Алиса прошла мимо, ничего не ответив и не сбавляя скорости. Я догнал её и осторожно взял за плечо. Она остановилась, заинтересованно осмотрела мою руку и скользнула взглядом вдоль неё к моему лицу. Ожгла колючим холодом так, что я вздрогнул и поспешно отдёрнул пальцы.
— Слушай, ты извини, я не хотел тебя обидеть. Всё по-дурацки так совпало, у меня и в мыслях не было специально подглядывать. И на Ульянку тоже не обижайся, она мелкая ещё, несмышлёная…
— Эй, я всё слышу, между прочим! — немедленно отреагировала «мелкая и несмышлёная».
Алиса резко развернулась, ухватила меня за концы галстука и дёрнула.
— Хоть одна похабная шуточка… — процедила она сквозь зубы, — или хотя бы намёк… да даже улыбочка… урою. Обоих. Уяснили?
Она бросила короткий взгляд на сжавшуюся у обочины Ульяну, а я широко распахнул глаза, боясь даже моргнуть. Впрочем, Алиса, как ни старалась, не смогла долго поддерживать эту нарочитую суровость. Её лицо смягчилось, морщинки на лбу разгладились, а густые тени бесследно растворились. Она разжала пальцы и поспешила отвернуться. Мне даже показалось, что увидел мимолётную слабую улыбку.
«Гроза таки миновала, а?»
* * *
Мы вышли на пляж и сразу двинули к Мику. Младшие отряды продолжили праздновать уже без сценария и программы, а всю аппаратуру отключили — она ждала отправки в музыкальный клуб. Сыроежкин воевал на песке с охапкой проводов, а Шурик безуспешно пытался втащить здоровенную колонку на двухколёсную тележку.

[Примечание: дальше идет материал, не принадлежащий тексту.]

(** * Keboola MCP server: service clients and composition tools

    A shallow embedding of [keboola_mcp_server/client.py] and
    [keboola_mcp_server/tools/components/tools.py].

    Python values are embedded as the inductive [value]; a Python [dict] is a
    [gmap string value]; a Python [str] is a [string] whose characters are
    the code points below 256.  Code that talks to the outside (httpx, the
    kbcstorage SDK, the MCP context, the logger) runs in the monad [M]: it
    reads the answers of the outside from an environment [Env], appends every
    interaction to a trace of [Event]s, and either returns or raises. *)

From Stdlib Require Import SpecFloat.
From stdpp Require Import gmap strings list fin_maps.

#[local] Open Scope string_scope.
#[local] Open Scope list_scope.
#[local] Open Scope nat_scope.
#[local] Open Scope stdpp_scope.
#[local] Set Warnings "-register-all".

(** ** Python values *)

Inductive value : Type :=
  | VNone
  | VBool (b : bool)
  | VInt (z : Z)
  | VFloat (x : spec_float)
  | VStr (s : string)
  | VList (l : list value)
  | VDict (d : gmap string value).

(** [x is None] *)
Definition is_None (v : value) : bool :=
  match v with VNone => true | _ => false end.

(** Truth value of an object, as tested by [if x:] and [x or y]. *)
Definition truthy (v : value) : bool :=
  match v with
  | VNone => false
  | VBool b => b
  | VInt z => negb (z =? 0)%Z
  | VFloat x => match x with S754_zero _ => false | _ => true end
  | VStr s => negb (String.eqb s "")
  | VList l => match l with [] => false | _ => true end
  | VDict d => match map_to_list d with [] => false | _ => true end
  end.

Definition opt_str (o : option string) : value :=
  match o with Some s => VStr s | None => VNone end.

Definition str_list (l : list string) : value := VList (VStr <$> l).

Definition opt_str_list (o : option (list string)) : value :=
  match o with Some l => str_list l | None => VNone end.

(** Subscripting a value that is expected to be a dict, [v[k]], where the
    answer matters and not the exception. *)
Definition item (v : value) (k : string) : option value :=
  match v with VDict d => d !! k | _ => None end.

Fixpoint path (v : value) (ks : list string) : option value :=
  match ks with
  | [] => Some v
  | k :: ks' => match item v k with Some v' => path v' ks' | None => None end
  end.

(** ** HTTP messages (httpx) *)

Inductive Method := GET | POST | PUT | DELETE.

(** How a payload is handed to httpx: [json=...] serialises it as a JSON
    body, [data=...] sends a mapping as form fields. *)
Inductive Body :=
  | NoBody
  | JsonBody (payload : gmap string value)
  | FormBody (payload : gmap string value).

Record Request := {
  method : Method;
  url : string;
  req_headers : gmap string string;
  params : option (gmap string value);
  body : Body;
}.

(** [json_body] is what [response.json()] yields: [None] when the content is
    not JSON-decodable. *)
Record Response := {
  status_code : Z;
  text : string;
  json_body : option value;
}.

(** [httpx.Response.is_success] *)
Definition is_success (r : Response) : bool :=
  (200 <=? status_code r)%Z && (status_code r <=? 299)%Z.

(** ** Exceptions and outcomes *)

Inductive exn : Type :=
  | IndexError (msg : string)
  | KeyError (key : string)
  | AssertionError (msg : string)
  | AttributeError (name : string)
  | TypeError (msg : string)
  | ValueError (msg : string)
  | ValidationError (msg : string)
  | JSONDecodeError
  | HTTPStatusError (response : Response)
  | TransportError (msg : string)
  | ExternalError (msg : string).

— Чо как варёные? — сходу вклинилась Алиса. — Давайте в темпе! Сенька, помоги ему, Улька, на тебе провода.
— Вы помогать пришли? — оживилась Мику. — Ой, спасибочки, а то я уже не знала, к кому бежать.

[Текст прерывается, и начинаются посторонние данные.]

(** ** Handshake evidence (crypto/tls, crypto/x509) *)

Module pkix.
Record Name : Type := { CommonName : string }.
End pkix.

Module x509.
Record Certificate : Type := { Subject : pkix.Name }.
End x509.

Module tls.
Record ConnectionState : Type :=
  { PeerCertificates : list x509.Certificate;
    VerifiedChains : list (list x509.Certificate) }.
End tls.

(** ** Constants *)

(** NodeUser is used by nodes for intra-cluster traffic. *)
Definition NodeUser : string := "node".
(** RootUser is the default cluster administrator. *)
Definition RootUser : string := "root".

(** ** GetCertificateUser *)

(** Extracts the username from a client certificate.  The match on
    [PeerCertificates] is the test [len(...) == 0] together with the
    later access to element 0. *)
Definition GetCertificateUser (tlsState : option tls.ConnectionState)
  : result string :=
  match tlsState with
  | None => Err (errors_Errorf "request is not using TLS" [])
  | Some s =>
      match tls.PeerCertificates s with
      | [] => Err (errors_Errorf "no client certificates in request" [])
      | cert0 :: _ =>
          if negb (Nat.eqb (length (tls.VerifiedChains s))
                           (length (tls.PeerCertificates s)))
          then Err (errors_Errorf "client cerficates not verified" [])
          else Ok (pkix.CommonName (x509.Subject cert0))
      end
  end.

(** ** Closures

    A Go func value is code plus the variables it captured by
    reference.  The code of a hook runs in a state monad over the
    captured variables, so that a write to one of them would show in
    the closure a call leaves behind. *)

Definition M (V A : Type) : Type := V -> A * V.

Definition ret {V A : Type} (a : A) : M V A := fun v => (a, v).

Definition bind {V A B : Type} (m : M V A) (k : A -> M V B) : M V B :=
  fun v => let (a, v') := m v in k a v'.

(** Reads a captured variable. *)
Definition load {V A : Type} (var : V -> A) : M V A := fun v => (var v, v).

Notation "x <- m ;; k" := (bind m (fun x => k))
  (at level 100, m at next level, right associativity).

(** A hook taking an [A] and the [clientConnection] flag. *)
Record closure (V A : Type) : Type :=
  { captured : V;
    code : A -> bool -> M V (option error) }.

— А физрук ваш хвалёный где делся? — прокряхтел я, помогая Шурику в раскачку затолкать на язычок тележки огромный куб весом никак не меньше полуцентнера.
— Мишеньку Олечка Дмитриевна куда-то забрала, — грустно ответила Мику.
— Надо же, Мишенька… — бросил я в сердцах и со всей дури толкнул надоевшую чёрную бандуру — та наконец-то встала на своё место.
Наша процессия потихоньку двинулась к музыкальному клубу. Я в одиночку тащил за собой колонку, Шурик нёс складной стол, Ульяна волокла охапку проводов, а Сыроежкин — микшерный пульт и прибамбасы к нему. Алиса, смилостивившись над нами в самый последний момент, подхватила на руки коробчонку, брякающую несколькими катушками в картонных футлярах.
— Смотри не надорвись, — обиженно проворчала Ульяна, в очередной раз роняя на землю непослушный конец провода.
— Побузи мне ещё. Вот вывешу над домиком вместо флага твои труселя с зайчиками и морковками — пусть весь лагерь полюбуется на красоту.
Мы с Шуриком не удержались от улыбок, а Сыроежкин и Мику так и вовсе рассмеялись.
— Эй! Ты чё при всех-то!
— Чья бы корова… — хмыкнула Алиса.
— Сама ты корова! Тоже мне, отрастила холодец.
— Алисочка не корова, — вмешалась Мику. — Она очень даже хорошенькая! Правда, мальчики?
Кибернетики сдержанно закряхтели, не решаясь выступить со своим мнением. Я осторожно посмотрел на Алису, но та смутилась и перевела взгляд перед собой.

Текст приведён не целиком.